Split up large file based on line number count

Help with writing and running scripts

Split up large file based on line number count

Postby srhydderch » Tue Mar 27, 2012 5:46 am

Hi there!

I'm trying to split a massive text (xyz) file into usable chunks so I can process them into survey software.

I am trying to copy by row number (from-to) as I know the size of each chunk that I can deal with.

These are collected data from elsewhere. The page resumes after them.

(** X8.  analyzeMultimedia succeeds only for a non-empty path and a prompt of
    1 to 1000 code units, on a path that exists, is a file of at most 100MB
    and has a supported MIME type; the validation then reports that MIME type
    and size, and a media type that is 'video' for the video formats and
    'image' for the image formats, never 'unknown'. *)
Theorem analysis_success_requires_valid_file w filePath prompt :
  Summarizer.success (Summarizer.analyzeMultimedia w filePath prompt) = true ->
  filePath <> [] /\ prompt <> [] /\ (N.of_nat (List.length prompt) <= 1000)%N
  /\ Summarizer.pathExists w filePath = true
  /\ exists st m,
       Summarizer.stat w filePath = Ok st
       /\ Summarizer.isFile st = true
       /\ (Summarizer.size st <= Summarizer.maxFileSize)%N
       /\ Summarizer.mime_lookup w filePath = Some m
       /\ Summarizer.includes Summarizer.supportedFormats m = true
       /\ let fv := Summarizer.validateMultimediaFile w filePath in
          Summarizer.v_mimeType fv = m
          /\ Summarizer.v_size fv = Summarizer.size st
          /\ ((Summarizer.v_mediaType fv = js "video"
               /\ Summarizer.includes Summarizer.supportedVideoFormats m = true)
              \/ (Summarizer.v_mediaType fv = js "image"
                  /\ Summarizer.includes Summarizer.supportedImageFormats m = true)).
Proof.
  intros S.
  destruct (SummarizerFacts.analyzeMultimedia_success _ _ _ S)
    as (text & d & (V & F & _) & _).
  destruct (validateInput_none _ _ V) as (Hp & Hq & Hl).
  repeat (split; [assumption|]).
  destruct (validateMultimediaFile_valid _ _ F)
    as (E & st & m & St & I & Sz & M & Inc & Eq).
  split; [exact E|].
  exists st, m. repeat (split; [assumption|]).
  rewrite Eq. cbn [Summarizer.v_mimeType Summarizer.v_size Summarizer.v_mediaType].
  split; [reflexivity|]. split; [reflexivity|].
  unfold Summarizer.supportedFormats in Inc. rewrite includes_app in Inc.
  destruct (Summarizer.includes Summarizer.supportedVideoFormats m).
  - left. split; reflexivity.
  - right. cbn [orb] in Inc. rewrite Inc. split; reflexivity.
Qed.

(** The 2048-byte video of the examples. *)
Lemma analysis_success_requires_valid_file_witness :
  Summarizer.success
    (Summarizer.analyzeMultimedia (summarizer_world analysis_text)
                                  media_path media_prompt) = true
  /\ Summarizer.pathExists (summarizer_world analysis_text) media_path = true.
Proof.
  assert (S : Summarizer.success
                (Summarizer.analyzeMultimedia (summarizer_world analysis_text)
                                              media_path media_prompt) = true)
    by (vm_compute; reflexivity).
  split; [exact S|].
  exact (proj1 (proj2 (proj2 (proj2
           (@analysis_success_requires_valid_file _ _ _ S))))).
Defined.

(** X9.  When the response text is JSON but no object, the result depends on
    what it is: for a string, number, boolean or null the write of
    fileMetadata throws (the module is strict) and analyzeMultimedia returns a
    failure of type TypeError; for an array it succeeds, and the result has no
    summary and no keyPoints. *)
Theorem non_object_response w filePath prompt text v :
  Summarizer.responds w filePath prompt text ->
  JSON.parse text = Some v ->
  (JSON.value_kind v = None ->
   Summarizer.analyzeMultimedia w filePath prompt
   = Summarizer.MkAnalysis false None
       (Some (Summarizer.MkErrorInfo
                [NativeText (WriteOnPrimitive (js "fileMetadata"))]
                (Summarizer.now_iso w) TypeErrorC)))
  /\ (forall es, v = JArray es ->
      exists d,
        Summarizer.analyzeMultimedia w filePath prompt
        = Summarizer.MkAnalysis true (Some d) None
        /\ Summarizer.data_get d (js "summary") = None
        /\ Summarizer.data_get d (js "keyPoints") = None).
Proof.
  intros R P.
  rewrite (SummarizerFacts.analyzeMultimedia_responds R).
  rewrite (SummarizerFacts.recover_parsed _ P).
  split.
  - destruct v; simpl; intros K; try discriminate; reflexivity.
  - intros es ->. simpl. eexists. repeat split.
Qed.

(** The model answers with a JSON string. *)
Lemma non_object_response_witness :
  Summarizer.responds (summarizer_world (jsq "`A person holds a bottle.`"))
                      media_path media_prompt (jsq "`A person holds a bottle.`")
  /\ exists v,
       JSON.parse (jsq "`A person holds a bottle.`") = Some v
       /\ JSON.value_kind v = None
       /\ Summarizer.success
            (Summarizer.analyzeMultimedia
               (summarizer_world (jsq "`A person holds a bottle.`"))
               media_path media_prompt) = false.
Proof.
  assert (R : Summarizer.responds
                (summarizer_world (jsq "`A person holds a bottle.`"))
                media_path media_prompt (jsq "`A person holds a bottle.`")).
  { split; [reflexivity|]. split; [vm_compute; reflexivity|].
    exists (js "AAAA"). split; reflexivity. }
  split; [exact R|].
  destruct (JSON.parse (jsq "`A person holds a bottle.`")) as [v|] eqn:P;
    [|vm_compute in P; discriminate].
  assert (K : JSON.value_kind v = None).
  { vm_compute in P. inversion P. reflexivity. }
  exists v. split; [reflexivity|]. split; [exact K|].
  rewrite (proj1 (@non_object_response _ _ _ _ _ R P) K). reflexivity.
Defined.

(* ================================================================== *)
(** ** Further properties: the dynamic checker *)
(* ================================================================== *)

Lemma getPolicies_miss w st :
  truthy (Some (DynamicChecker.cachedPolicies st)) = false ->
  DynamicChecker.getPolicies w st
  = match DynamicChecker.http_get w (DynamicChecker.http_calls st) with
    | Throw e =>
        (DynamicChecker.MkState (DynamicChecker.cachedPolicies st)
           (S (DynamicChecker.http_calls st)) (DynamicChecker.llm_calls st),
         Throw (Error (Lit (js "Failed to fetch Meta policies: ") :: emessage e)))
    | Ok html =>
        match DynamicChecker.extraction_outcome w (DynamicChecker.llm_calls st)
                (DynamicChecker.extractTextFromHtml w html) with
        | Throw e =>
            (DynamicChecker.MkState (DynamicChecker.cachedPolicies st)
               (S (DynamicChecker.http_calls st)) (S (DynamicChecker.llm_calls st)),
             Throw e)
        | Ok policies =>
            (DynamicChecker.MkState policies
               (S (DynamicChecker.http_calls st)) (S (DynamicChecker.llm_calls st)),
             Ok policies)
        end
    end.
Proof.
  intros T. unfold DynamicChecker.getPolicies. rewrite T.
  unfold DynamicChecker.fetchMetaPolicies, DynamicChecker.extractPoliciesWithClaude,
    DynamicChecker.extraction_outcome.
  cbn [DynamicChecker.cachedPolicies DynamicChecker.http_calls
       DynamicChecker.llm_calls].
  destruct (DynamicChecker.http_get w (DynamicChecker.http_calls st)) as [html|e];
    cbn [try_catch]; [|reflexivity].
  destruct (try_catch _ _); reflexivity.
Qed.

Lemma extraction_outcome_throw w n content e :
  DynamicChecker.extraction_outcome w n content = Throw e ->
  exists m, emessage e = Lit (js "Failed to extract policies with Claude: ") :: m.
Proof.
  unfold DynamicChecker.extraction_outcome, try_catch.
  destruct (bind _ _) as [p|e0]; intros H; inversion H; subst.
  simpl. eexists. reflexivity.
Qed.

Lemma resume_step_throw w t st e :
  snd (DynamicChecker.resume_step w t st) = DynamicChecker.Returned (Throw e) ->
  fst (DynamicChecker.resume_step w t st) = st.
Proof.
  destruct t as [|n|n p|r]; simpl.
  - discriminate.
  - destruct (DynamicChecker.http_get w n); simpl; [discriminate | reflexivity].
  - destruct (try_catch _ _); simpl; [discriminate | reflexivity].
  - reflexivity.
Qed.

(** X10.  A getPolicies that throws leaves cachedPolicies as it was: the
    cache is written only after a successful extraction, and the error says
    whether the fetch or the extraction failed.  The same holds for callers
    running interleaved: resuming a call that ends by throwing changes
    nothing in the checker. *)
Theorem failed_getPolicies_keeps_cache w :
  (forall st st1 e,
      DynamicChecker.getPolicies w st = (st1, Throw e) ->
      DynamicChecker.cachedPolicies st1 = DynamicChecker.cachedPolicies st
      /\ exists m,
          emessage e = Lit (js "Failed to fetch Meta policies: ") :: m
          \/ emessage e = Lit (js "Failed to extract policies with Claude: ") :: m)
  /\ (forall s i t e,
         nth_error (DynamicChecker.tasks s) i = Some t ->
         snd (DynamicChecker.resume_step w t (DynamicChecker.checker s))
         = DynamicChecker.Returned (Throw e) ->
         DynamicChecker.checker (DynamicChecker.step w s (DynamicChecker.Resume i))
         = DynamicChecker.checker s).
Proof.
  split.
  - intros st st1 e G.
    destruct (truthy (Some (DynamicChecker.cachedPolicies st))) eqn:T.
    + rewrite (DynamicCheckerFacts.getPolicies_hit w st T) in G. discriminate.
    + rewrite (getPolicies_miss w st T) in G.
      destruct (DynamicChecker.http_get w _) as [html|e0].
      * destruct (DynamicChecker.extraction_outcome w _ _) as [p|e1] eqn:X;
          inversion G; subst. split; [reflexivity|].
        destruct (extraction_outcome_throw _ _ _ X) as (m & M). eauto.
      * inversion G; subst. split; [reflexivity|]. simpl. eauto.
  - intros s i t e N R. simpl. rewrite N.
    pose proof (resume_step_throw w t (DynamicChecker.checker s) R) as K.
    destruct (DynamicChecker.resume_step w t (DynamicChecker.checker s)).
    exact K.
Qed.

(** The policy page cannot be reached. *)
Lemma failed_getPolicies_keeps_cache_witness :
  exists st1 e,
    DynamicChecker.getPolicies dynamic_world_offline DynamicChecker.new_checker
    = (st1, Throw e)
    /\ DynamicChecker.cachedPolicies st1 = JNull.
Proof.
  destruct (DynamicChecker.getPolicies dynamic_world_offline
              DynamicChecker.new_checker) as [st1 [v|e]] eqn:G;
    [vm_compute in G; discriminate|].
  exists st1, e. split; [reflexivity|].
  exact (proj1 (proj1 (failed_getPolicies_keeps_cache dynamic_world_offline)
                  _ _ _ G)).
Defined.

(** X11.  The cache test is a truthiness test: when the extraction succeeds
    with a falsy JSON value (null, false, a zero or the empty string), the
    value is returned but the next getPolicies does not find it: it requests
    the page again. *)
Theorem falsy_policies_are_fetched_again w st st1 v :
  DynamicChecker.getPolicies w st = (st1, Ok v) ->
  truthy (Some v) = false ->
  DynamicChecker.http_calls st1 = S (DynamicChecker.http_calls st)
  /\ DynamicChecker.http_calls (fst (DynamicChecker.getPolicies w st1))
     = 2 + DynamicChecker.http_calls st.
Proof.
  intros G F.
  destruct (DynamicCheckerFacts.getPolicies_ok _ _ G) as [(T & -> & ->)|(T & ->)].
  - congruence.
  - split; [reflexivity|].
    rewrite getPolicies_miss by exact F. simpl.
    destruct (DynamicChecker.http_get w _); [|reflexivity].
    destruct (DynamicChecker.extraction_outcome w _ _); reflexivity.
Qed.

I want to copy from row 0-1048576 to start. Then from row to 1048576-2097152 as the 2nd set. And so on.

Is this possible in UE?

Thanks, sam
srhydderch
Newbie
 
Posts: 3
Joined: Tue Mar 27, 2012 5:42 am

Re: Split up large file based on line number count

Postby Mofi » Tue Mar 27, 2012 9:44 am

There is already a macro solution for this task, see Splitting Big Files. The task could be done nowadays better with an UltraEdit script, but recoding the macro as script would make sense only if you need to do this regularly and not just once.
User avatar
Mofi
Grand Master
Grand Master
 
Posts: 3937
Joined: Thu Jul 29, 2004 11:00 pm
Location: Vienna

Re: Split up large file based on line number count

Postby srhydderch » Tue Mar 27, 2012 10:04 am

Thanks Mofi - much appreciated. Being completely new to this.

Do I have to copy the code, save as a .mac file and run it?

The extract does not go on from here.